▶ **DESCRIPTION OF THE TASK**
Keep to one stretch of the data below, the lines from the one with "let 'mkSlot a" up to and including the one with "match slots c !! bk_SlotID b with", and return that stretch exactly.

[Data entries]
(* ===== verification/warehouse.v ===== *)
(** * Package warehouse

    Slots of a warehouse and their bookings ([internal/warehouse/slot.go]). *)

From Stdlib Require Import SpecFloat.
From S2P Require Import Prelude.
From S2P Require Import golang.
From S2P Require Import domain.
From S2P Require Import machine.

Open Scope string_scope.
Open Scope list_scope.
Open Scope Z_scope.

Record Slot := mkSlot {
  sl_ID : string; sl_Terminal : string; sl_Zone : string; sl_MaxKg : Z; sl_UsedKg : Z;
  sl_OpenAt : Time; sl_CloseAt : Time }.

Record Booking := mkBooking {
  bk_ID : string; bk_ShipmentID : string; bk_SlotID : string; bk_WeightKg : Z;
  bk_Start : Time; bk_End : Time }.

Record Calendar := mkCalendar { slots : gmap string Slot; bookings : gmap string Booking }.

Definition New : Calendar := mkCalendar ∅ ∅.

Definition zero_Slot : Slot := mkSlot "" "" "" 0 0 zero_time zero_time.

Definition set_UsedKg (w : Z) (s : Slot) : Slot :=
  let 'mkSlot a b c d _ f g := s in mkSlot a b c d w f g.

Definition Add (s : Slot) (c : Calendar) : Calendar * result unit :=
  if decide (sl_ID s = "" \/ sl_Terminal s = "" \/ sl_MaxKg s <= 0
             \/ ~ sl_OpenAt s < sl_CloseAt s)
  then (c, Err ErrInvalid) else
  match slots c !! sl_ID s with
  | Some _ => (c, Err ErrConflict)
  | None => (mkCalendar (<[sl_ID s := s]> (slots c)) (bookings c), Ok tt)
  end.

(** Two bookings want the same slot at the same time. *)
Definition clash (b old : Booking) : Prop :=
  bk_SlotID old = bk_SlotID b /\ bk_Start b < bk_End old /\ bk_Start old < bk_End b.

#[export] Instance clash_dec b old : Decision (clash b old).
Proof. unfold clash. apply _. Defined.

(** The loop over [c.bookings] only asks whether there is a clash. *)
Definition Book (ctx : Context) (b : Booking) (c : Calendar) : Calendar * result unit :=
  match ctx with
  | Some err => (c, Err err)
  | None =>
      if decide (bk_ID b = "" \/ bk_ShipmentID b = "" \/ bk_SlotID b = "" \/ bk_WeightKg b <= 0
                 \/ ~ bk_Start b < bk_End b)
      then (c, Err ErrInvalid) else
      match slots c !! bk_SlotID b with
      | None => (c, Err ErrNotFound)
      | Some s =>
          if decide (bk_Start b < sl_OpenAt s \/ sl_CloseAt s < bk_End b
                     \/ add64 (sl_UsedKg s) (bk_WeightKg b) > sl_MaxKg s)
          then (c, Err ErrCapacity) else
          if decide (Exists (clash b) (map_to_list (bookings c)).*2)
          then (c, Err ErrConflict) else
          (mkCalendar (<[bk_SlotID b := set_UsedKg (add64 (sl_UsedKg s) (bk_WeightKg b)) s]> (slots c))
             (<[bk_ID b := b]> (bookings c)), Ok tt)
      end
  end.

Definition Cancel (id : string) (c : Calendar) : Calendar * result unit :=
  match bookings c !! id with
  | None => (c, Err ErrNotFound)
  | Some b =>
      let s := default zero_Slot (slots c !! bk_SlotID b) in
      (mkCalendar (<[bk_SlotID b := set_UsedKg (sub64 (sl_UsedKg s) (bk_WeightKg b)) s]> (slots c))
         (delete id (bookings c)), Ok tt)
  end.

Definition Utilization (id : string) (c : Calendar) : result float64 :=
  match slots c !! id with
  | None => Err ErrNotFound
  | Some s => Ok (div_float64 (float64_of_int (sl_UsedKg s)) (float64_of_int (sl_MaxKg s)))
  end.

(** ** Sequences of calls *)

Inductive op :=
  | OAdd (s : Slot)
  | OBook (ctx : Context) (b : Booking)
  | OCancel (id : string).

Definition step (o : op) (c : Calendar) : Calendar :=
  match o with
  | OAdd s => (Add s c).1
  | OBook ctx b => (Book ctx b c).1
  | OCancel id => (Cancel id c).1
  end.

Lemma no_clash b c :
  ~ Exists (clash b) (map_to_list (bookings c)).*2 ->
  forall k old, bookings c !! k = Some old -> ~ clash b old.
Proof.
  intros Hno k old Hk Hclash. apply Hno, Exists_exists. exists old. split; [|done].
  apply list_elem_of_fmap. exists (k, old). split; [done|]. by apply elem_of_map_to_list.
Qed.

(** *** The schedule *)

(** Every booking lies within the hours of its slot, and two bookings of a slot
    do not overlap. *)
Definition within_hours (c : Calendar) (b : Booking) : Prop :=
  bk_Start b < bk_End b /\ exists s, slots c !! bk_SlotID b = Some s /\
    sl_OpenAt s <= bk_Start b /\ bk_End b <= sl_CloseAt s.

Definition disjoint_bookings (b b' : Booking) : Prop :=
  bk_SlotID b = bk_SlotID b' -> bk_End b <= bk_Start b' \/ bk_End b' <= bk_Start b.

Record schedule_ok (c : Calendar) : Prop := {
  ok_hours k b : bookings c !! k = Some b -> within_hours c b;
  ok_disjoint k k' b b' : bookings c !! k = Some b -> bookings c !! k' = Some b' -> k <> k' ->
    disjoint_bookings b b' }.

(** The slots keep their hours. *)
Lemma within_hours_slots c c' b :
  (forall k s, slots c !! k = Some s -> exists s', slots c' !! k = Some s' /\
     sl_OpenAt s' = sl_OpenAt s /\ sl_CloseAt s' = sl_CloseAt s) ->
  within_hours c b -> within_hours c' b.
Proof.
  intros Hs [Hb (s & Hk & Ho & Hc)]. split; [done|].
  destruct (Hs _ _ Hk) as (s' & Hk' & Ho' & Hc'). exists s'. by rewrite Ho', Hc'.
Qed.

Lemma slots_update c k s w bs :
  slots c !! k = Some s -> forall j x, slots c !! j = Some x ->
  exists s', slots (mkCalendar (<[k := set_UsedKg w s]> (slots c)) bs) !! j = Some s' /\
    sl_OpenAt s' = sl_OpenAt x /\ sl_CloseAt s' = sl_CloseAt x.
Proof.
  intros Hk j x Hj. simpl. rewrite lookup_insert. case_decide; subst; [|by exists x].
  assert (x = s) as -> by congruence. eexists. split; [done|]. by destruct s.
Qed.

Lemma step_schedule o c : schedule_ok c -> schedule_ok (step o c).
Proof.
  intros [Hh Hd]. destruct o as [s|ctx b|id]; simpl.
  - unfold Add. case_decide; [done|]. destruct (slots c !! sl_ID s) eqn:Hk; [done|]. split; simpl.
    + intros k b Hb. eapply within_hours_slots; [|by eapply Hh]. intros j x Hj. exists x. simpl.
      rewrite lookup_insert_ne; [done|congruence].
    + done.
  - unfold Book. destruct ctx; [done|]. case_decide as Hv; [done|].
    destruct (slots c !! bk_SlotID b) as [s|] eqn:Hs; [|done]. case_decide as Hcap; [done|].
    case_decide as Hno; [done|]. pose proof (no_clash _ _ Hno) as Hclash. split; simpl.
    + intros k x. rewrite lookup_insert. intros Hx. case_decide; [injection Hx as <-|].
      * split; [lia|]. exists (set_UsedKg (add64 (sl_UsedKg s) (bk_WeightKg b)) s). simpl.
        rewrite lookup_insert_eq. split; [done|]. destruct s; simpl in *. lia.
      * eapply within_hours_slots; [by apply slots_update|by eapply Hh].
    + intros k k' x x'. rewrite !lookup_insert. unfold disjoint_bookings, clash in *.
      repeat case_decide; intros Hx Hx' Hkk; simplify_eq; try done.
      * intros Hsl. specialize (Hclash _ _ Hx').
        destruct (decide (bk_Start x < bk_End x')), (decide (bk_Start x' < bk_End x));
          [by destruct Hclash|lia..].
      * intros Hsl. specialize (Hclash _ _ Hx).
        destruct (decide (bk_Start x' < bk_End x)), (decide (bk_Start x < bk_End x'));
          [by destruct Hclash|lia..].
      * by apply (Hd k k').
  - unfold Cancel. destruct (bookings c !! id) as [b|] eqn:Hb; [|done].
    destruct (Hh _ _ Hb) as (_ & s & Hs & _). rewrite Hs. split; simpl.
    + intros k x [_ Hx]%lookup_delete_Some.
      eapply within_hours_slots; [by apply slots_update|by eapply Hh].
    + intros k k' x x' [_ Hx]%lookup_delete_Some [_ Hx']%lookup_delete_Some. by apply (Hd k k').
Qed.

(** C37. Whatever is called, in whatever order, every booking lies within the hours of
    its slot, which is in the calendar, and overlaps no other booking of that slot. *)
Theorem calendar_never_overlaps ops k b :
  let c := after step ops New in
  bookings c !! k = Some b ->
  within_hours c b /\
  (forall k' b', bookings c !! k' = Some b' -> k' <> k -> bk_SlotID b' = bk_SlotID b ->
     bk_End b <= bk_Start b' \/ bk_End b' <= bk_Start b).
Proof.
  intros c Hb.
  assert (Hc : schedule_ok c) by (apply after_stable; [apply step_schedule|by split]).
  destruct Hc as [Hh Hd]. split; [by eapply Hh|]. intros k' b' Hb' Hk Hs. by apply (Hd k k').
Qed.

(** *** The weights *)

Definition half : Z := 2 ^ 62 - 1.

Definition weight_in (slot : string) (b : Booking) : Z :=
  if decide (bk_SlotID b = slot) then bk_WeightKg b else 0.

(** A slot that is added empty, weights below 2^62, and a booking identifier that
    is not in use. *)
Definition admissible (o : op) (c : Calendar) : Prop :=
  match o with
  | OAdd s => sl_UsedKg s = 0 /\ sl_MaxKg s <= half
  | OBook _ b => bk_WeightKg b <= half /\ bookings c !! bk_ID b = None
  | OCancel _ => True
  end.

#[export] Instance admissible_dec o c : Decision (admissible o c).
Proof. destruct o; simpl; apply _. Defined.

Record weights_ok (c : Calendar) : Prop := {
  ok_booking k b : bookings c !! k = Some b -> 0 < bk_WeightKg b /\ is_Some (slots c !! bk_SlotID b);
  ok_slot k s : slots c !! k = Some s ->
    sl_UsedKg s = map_sum (weight_in k) (bookings c) /\ sl_UsedKg s <= sl_MaxKg s <= half }.

Lemma weights_nonneg c m k :
  weights_ok c -> (forall j b, m !! j = Some b -> bookings c !! j = Some b) ->
  0 <= map_sum (weight_in k) m.
Proof.
  intros [Hb _] Hm. apply map_sum_nonneg. intros j b Hj%Hm. destruct (Hb _ _ Hj).
  unfold weight_in. case_decide; lia.
Qed.

Lemma step_weights o c : admissible o c -> weights_ok c -> weights_ok (step o c).
Proof.
  intros Ho Hc. pose proof Hc as [Hb Hs]. destruct o as [s|ctx b|id]; simpl in *.
  - unfold Add. case_decide as Hv; [done|]. destruct (slots c !! sl_ID s) eqn:Hk; [done|]. split; simpl.
    + intros k b Hkb. destruct (Hb _ _ Hkb) as [? Hsl]. split; [done|].
      rewrite lookup_insert. by case_decide.
    + intros k x. rewrite lookup_insert. case_decide; [intros [= <-]; subst|apply Hs].
      rewrite map_sum_zero; [split; [lia|destruct Ho; lia]|]. intros k b Hkb. unfold weight_in. case_decide; [|done].
      destruct (Hb _ _ Hkb) as [_ [? Hsl]]. congruence.
  - unfold Book. destruct ctx; [done|]. case_decide as Hv; [done|].
    destruct (slots c !! bk_SlotID b) as [s|] eqn:Hk; [|done]. destruct (Hs _ _ Hk) as [Hu Hmax].
    pose proof (weights_nonneg c (bookings c) (bk_SlotID b) Hc (fun _ _ H => H)) as H0.
    destruct Ho as [Hw Hfresh].
    rewrite add64_exact by (unfold half in *; int64_lia). case_decide; [done|]. case_decide; [done|].
    split; simpl.
    + intros k x. rewrite !lookup_insert. case_decide; [intros [= <-]|intros Hx].
      * split; [lia|]. by rewrite decide_True.
      * destruct (Hb _ _ Hx). split; [done|]. by case_decide.
    + intros k x. rewrite lookup_insert, map_sum_insert by done. unfold weight_in at 1.
      case_decide; [intros [= <-]; subst; destruct s; simpl in *; lia|]. intros Hx.
      destruct (Hs _ _ Hx). lia.
  - unfold Cancel. destruct (bookings c !! id) as [b|] eqn:Hid; [|done].
    destruct (Hb _ _ Hid) as [Hpos [s Hk]]. rewrite Hk. simpl. destruct (Hs _ _ Hk) as [Hu Hmax].
    assert (H0 : 0 <= map_sum (weight_in (bk_SlotID b)) (delete id (bookings c))).
    { apply (weights_nonneg c); [done|]. by intros j x [_ ?]%lookup_delete_Some. }
    assert (Hsum : sl_UsedKg s = bk_WeightKg b + map_sum (weight_in (bk_SlotID b)) (delete id (bookings c))).
    { rewrite Hu, (map_sum_delete _ _ _ _ Hid). unfold weight_in at 1. by rewrite decide_True. }
    rewrite sub64_exact by (unfold half in *; int64_lia). split; simpl.
    + intros k x [_ Hx]%lookup_delete_Some. destruct (Hb _ _ Hx). split; [done|].
      rewrite lookup_insert. by case_decide.
    + intros k x. rewrite lookup_insert. case_decide as Heq; [intros [= <-]; subst; destruct s; simpl in *; lia|].
      intros Hx. destruct (Hs _ _ Hx) as [Hux Hmx]. split; [|done].
      rewrite Hux, (map_sum_delete _ _ _ _ Hid). unfold weight_in at 1. rewrite decide_False by done. lia.
Qed.

(** A slot is used by exactly the weights of its bookings and never beyond its
    maximum, after any calls that add empty slots and use new booking identifiers. *)
Theorem calendar_accounts ops k s :
  legal step admissible ops New -> slots (after step ops New) !! k = Some s ->
  sl_UsedKg s = map_sum (weight_in k) (bookings (after step ops New)) /\ sl_UsedKg s <= sl_MaxKg s.
Proof.
  intros Hops Hk. assert (Hc : weights_ok (after step ops New)).
  { eapply after_invariant; [apply step_weights|exact Hops|by split]. }
  by destruct (ok_slot _ Hc _ _ Hk) as (? & ? & _).
Qed.

Definition sample_slot : Slot := mkSlot "A" "T1" "Z" 100 0 0 50.
Definition sample_booking (id : string) (from to : Time) : Booking := mkBooking id "S" "A" 40 from to.
Definition sample_ops : list op :=
  [OAdd sample_slot; OBook None (sample_booking "b1" 1 5); OBook None (sample_booking "b2" 4 8);
   OBook None (sample_booking "b3" 5 9); OBook None (sample_booking "b4" 10 11); OCancel "b3"].

Lemma calendar_never_overlaps_witness :
  let c := after step (take 4 sample_ops) New in
  within_hours c (sample_booking "b1" 1 5) /\
  exists b', bookings c !! "b3" = Some b' /\ (5 <= bk_Start b' \/ bk_End b' <= 1).
Proof.
  intros c. destruct (calendar_never_overlaps (take 4 sample_ops) "b1" (sample_booking "b1" 1 5)) as [Hh Hd].
  - vm_compute. reflexivity.
  - split; [exact Hh|]. exists (sample_booking "b3" 5 9). split; [vm_compute; reflexivity|].
    exact (Hd "b3" (sample_booking "b3" 5 9) ltac:(vm_compute; reflexivity) ltac:(discriminate) eq_refl).
Defined.

Lemma calendar_accounts_witness : exists s,
  slots (after step sample_ops New) !! "A" = Some s /\ sl_UsedKg s = 40 /\
  sl_UsedKg s = map_sum (weight_in "A") (bookings (after step sample_ops New)) /\
  sl_UsedKg s <= sl_MaxKg s.
Proof.
  eexists. split; [vm_compute; reflexivity|]. split; [reflexivity|].
  apply (calendar_accounts sample_ops "A"); [apply (bool_decide_unpack _); vm_compute; exact I|].
  vm_compute. reflexivity.
Defined.
(* ===== verification/approvals.v ===== *)
(** * Package approvals

    Requests that need a second person ([internal/approvals/approval.go]). *)

From S2P Require Import Prelude.
From S2P Require Import golang.
From S2P Require Import domain.
From S2P Require Import machine.

Open Scope string_scope.
Open Scope list_scope.
Open Scope Z_scope.

Record Request := mkRequest {
  ap_ID : string; ap_TenantID : string; ap_ObjectID : string; ap_RequestedBy : string;
  ap_ApprovedBy : string; ap_Status : string; ap_CreatedAt : Time; ap_DecidedAt : option Time }.

Record Queue := mkQueue { items : gmap string Request }.

Definition New : Queue := mkQueue ∅.

Definition submitted (v : Request) : Request :=
  let 'mkRequest a b c d e _ g h := v in mkRequest a b c d e "pending" g h.

Definition Submit (v : Request) (q : Queue) : Queue * result unit :=
  if decide (ap_ID v = "" \/ ap_TenantID v = "" \/ ap_ObjectID v = "" \/ ap_RequestedBy v = ""
             \/ IsZero (ap_CreatedAt v))
  then (q, Err ErrInvalid) else
  match items q !! ap_ID v with
  | Some _ => (q, Err ErrConflict)
  | None => (mkQueue (<[ap_ID v := submitted v]> (items q)), Ok tt)
  end.

Definition decided (actor : string) (approve : bool) (at_ : Time) (v : Request) : Request :=
  let 'mkRequest a b c d _ _ g _ := v in
  mkRequest a b c d actor (if approve then "approved" else "rejected") g (Some at_).

Definition Decide (id actor : string) (approve : bool) (at_ : Time) (q : Queue)
    : Queue * result unit :=
  match items q !! id with
  | None => (q, Err ErrNotFound)
  | Some v =>
      if decide (ap_Status v <> "pending" \/ actor = "" \/ actor = ap_RequestedBy v
                 \/ at_ < ap_CreatedAt v)
      then (q, Err ErrState) else
      (mkQueue (<[id := decided actor approve at_ v]> (items q)), Ok tt)
  end.

Definition Get (id : string) (q : Queue) : result Request :=
  match items q !! id with
  | None => Err ErrNotFound
  | Some v => Ok v
  end.

(** ** Sequences of calls *)

Inductive op :=
  | OSubmit (v : Request)
  | ODecide (id actor : string) (approve : bool) (at_ : Time).

Definition step (o : op) (q : Queue) : Queue :=
  match o with
  | OSubmit v => (Submit v q).1
  | ODecide id actor approve at_ => (Decide id actor approve at_ q).1
  end.

(** A request that is pending, or was decided by someone else than its author. *)
Definition four_eyes (v : Request) : Prop :=
  ap_Status v = "pending" \/
  ((ap_Status v = "approved" \/ ap_Status v = "rejected") /\ ap_ApprovedBy v <> "" /\
   ap_ApprovedBy v <> ap_RequestedBy v /\
   exists at_, ap_DecidedAt v = Some at_ /\ ap_CreatedAt v <= at_).

Definition queue_ok (q : Queue) : Prop := map_Forall (fun _ v => four_eyes v) (items q).

Lemma approvals_step_ok o q : queue_ok q -> queue_ok (step o q).
Proof.
  intros Hq. destruct o as [v|id actor approve at_]; simpl.
  - unfold Submit. case_decide; [done|]. destruct (items q !! ap_ID v); [done|].
    apply map_Forall_insert_2; [left; by destruct v|done].
  - unfold Decide. destruct (items q !! id) as [v|] eqn:Hv; [|done]. case_decide as Hd; [done|].
    apply map_Forall_insert_2; [|done]. right. destruct v; simpl in *.
    split_and!; [destruct approve; auto|tauto|tauto|]. exists at_. split; [done|lia].
Qed.

(** What later calls may do to a request: nothing once it is decided. *)
Definition settles (v v' : Request) : Prop :=
  v' = v \/
  (ap_Status v = "pending" /\ ap_ID v' = ap_ID v /\ ap_RequestedBy v' = ap_RequestedBy v /\
   ap_ObjectID v' = ap_ObjectID v /\ ap_TenantID v' = ap_TenantID v /\ ap_Status v' <> "pending").

Definition later (q q' : Queue) : Prop :=
  forall id v, items q !! id = Some v -> exists v', items q' !! id = Some v' /\ settles v v'.

#[export] Instance later_preorder : PreOrder later.
Proof.
  split; [intros q id v Hv; exists v; split; [done|by left]|].
  intros q1 q2 q3 H12 H23 id v Hv. destruct (H12 _ _ Hv) as (v2 & Hv2 & Hs).
  destruct (H23 _ _ Hv2) as (v3 & Hv3 & Hs'). exists v3. split; [done|].
  destruct Hs as [->|Hs]; [done|]. destruct Hs' as [->|Hs']; [by right|]. destruct_and!. done.
Qed.

Lemma step_later o q : later q (step o q).
Proof.
  intros id v Hv. destruct o as [w|id' actor approve at_]; simpl.
  - unfold Submit. case_decide; [exists v; split; [done|by left]|].
    destruct (items q !! ap_ID w) eqn:Hw; [exists v; split; [done|by left]|]. simpl.
    exists v. rewrite lookup_insert_ne by congruence. split; [done|by left].
  - unfold Decide. destruct (items q !! id') as [w|] eqn:Hw; [|exists v; split; [done|by left]].
    case_decide as Hd; [exists v; split; [done|by left]|]. simpl. rewrite lookup_insert.
    case_decide; [|exists v; split; [done|by left]]. simplify_eq. eexists. split; [done|]. right.
    destruct v; simpl in *. split_and!; [|done..|by destruct approve].
    destruct (decide (ap_Status0 = "pending")); [done|tauto].
Qed.

(** Four eyes: a request that is not pending was decided by a named person other
    than its author, not before it was made; and a decision is final, whatever is
    called after it. *)
Theorem decisions_are_final ops ops' id v :
  let q := after step ops New in
  items q !! id = Some v -> ap_Status v <> "pending" ->
  ap_ApprovedBy v <> "" /\ ap_ApprovedBy v <> ap_RequestedBy v /\
  (exists at_, ap_DecidedAt v = Some at_ /\ ap_CreatedAt v <= at_) /\
  items (after step ops' q) !! id = Some v.
Proof.
  intros q Hv Hst.
  assert (Hq : queue_ok q) by (apply after_stable; [apply approvals_step_ok|apply map_Forall_empty]).
  destruct (Hq _ _ Hv) as [?|(_ & ? & ? & ?)]; [done|]. split_and!; [done..|].
  assert (Hlater : later q (after step ops' q)) by (apply (after_preorder step later); apply step_later).
  destruct (Hlater _ _ Hv) as (v' & Hv' & [->|[? _]]); done.
Qed.

Definition sample_request : Request := mkRequest "r1" "acme" "S1" "ann" "" "" 5 None.

Lemma decisions_are_final_witness :
  let q := after step [OSubmit sample_request; ODecide "r1" "ann" true 6; ODecide "r1" "bob" false 7] New in
  exists v, items q !! "r1" = Some v /\ ap_Status v = "rejected" /\
  items (after step [ODecide "r1" "cid" true 9; OSubmit sample_request] q) !! "r1" = Some v.
Proof.
  eexists. split; [vm_compute; reflexivity|]. split; [reflexivity|].
  apply (decisions_are_final
    [OSubmit sample_request; ODecide "r1" "ann" true 6; ODecide "r1" "bob" false 7]
    [ODecide "r1" "cid" true 9; OSubmit sample_request] "r1"); [vm_compute; reflexivity|discriminate].
Defined.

▶ **WRITTEN RESPONSE**
  let 'mkSlot a b c d _ f g := s in mkSlot a b c d w f g.

Definition Add (s : Slot) (c : Calendar) : Calendar * result unit :=
  if decide (sl_ID s = "" \/ sl_Terminal s = "" \/ sl_MaxKg s <= 0
             \/ ~ sl_OpenAt s < sl_CloseAt s)
  then (c, Err ErrInvalid) else
  match slots c !! sl_ID s with
  | Some _ => (c, Err ErrConflict)
  | None => (mkCalendar (<[sl_ID s := s]> (slots c)) (bookings c), Ok tt)
  end.

(** Two bookings want the same slot at the same time. *)
Definition clash (b old : Booking) : Prop :=
  bk_SlotID old = bk_SlotID b /\ bk_Start b < bk_End old /\ bk_Start old < bk_End b.

#[export] Instance clash_dec b old : Decision (clash b old).
Proof. unfold clash. apply _. Defined.

(** The loop over [c.bookings] only asks whether there is a clash. *)
Definition Book (ctx : Context) (b : Booking) (c : Calendar) : Calendar * result unit :=
  match ctx with
  | Some err => (c, Err err)
  | None =>
      if decide (bk_ID b = "" \/ bk_ShipmentID b = "" \/ bk_SlotID b = "" \/ bk_WeightKg b <= 0
                 \/ ~ bk_Start b < bk_End b)
      then (c, Err ErrInvalid) else
      match slots c !! bk_SlotID b with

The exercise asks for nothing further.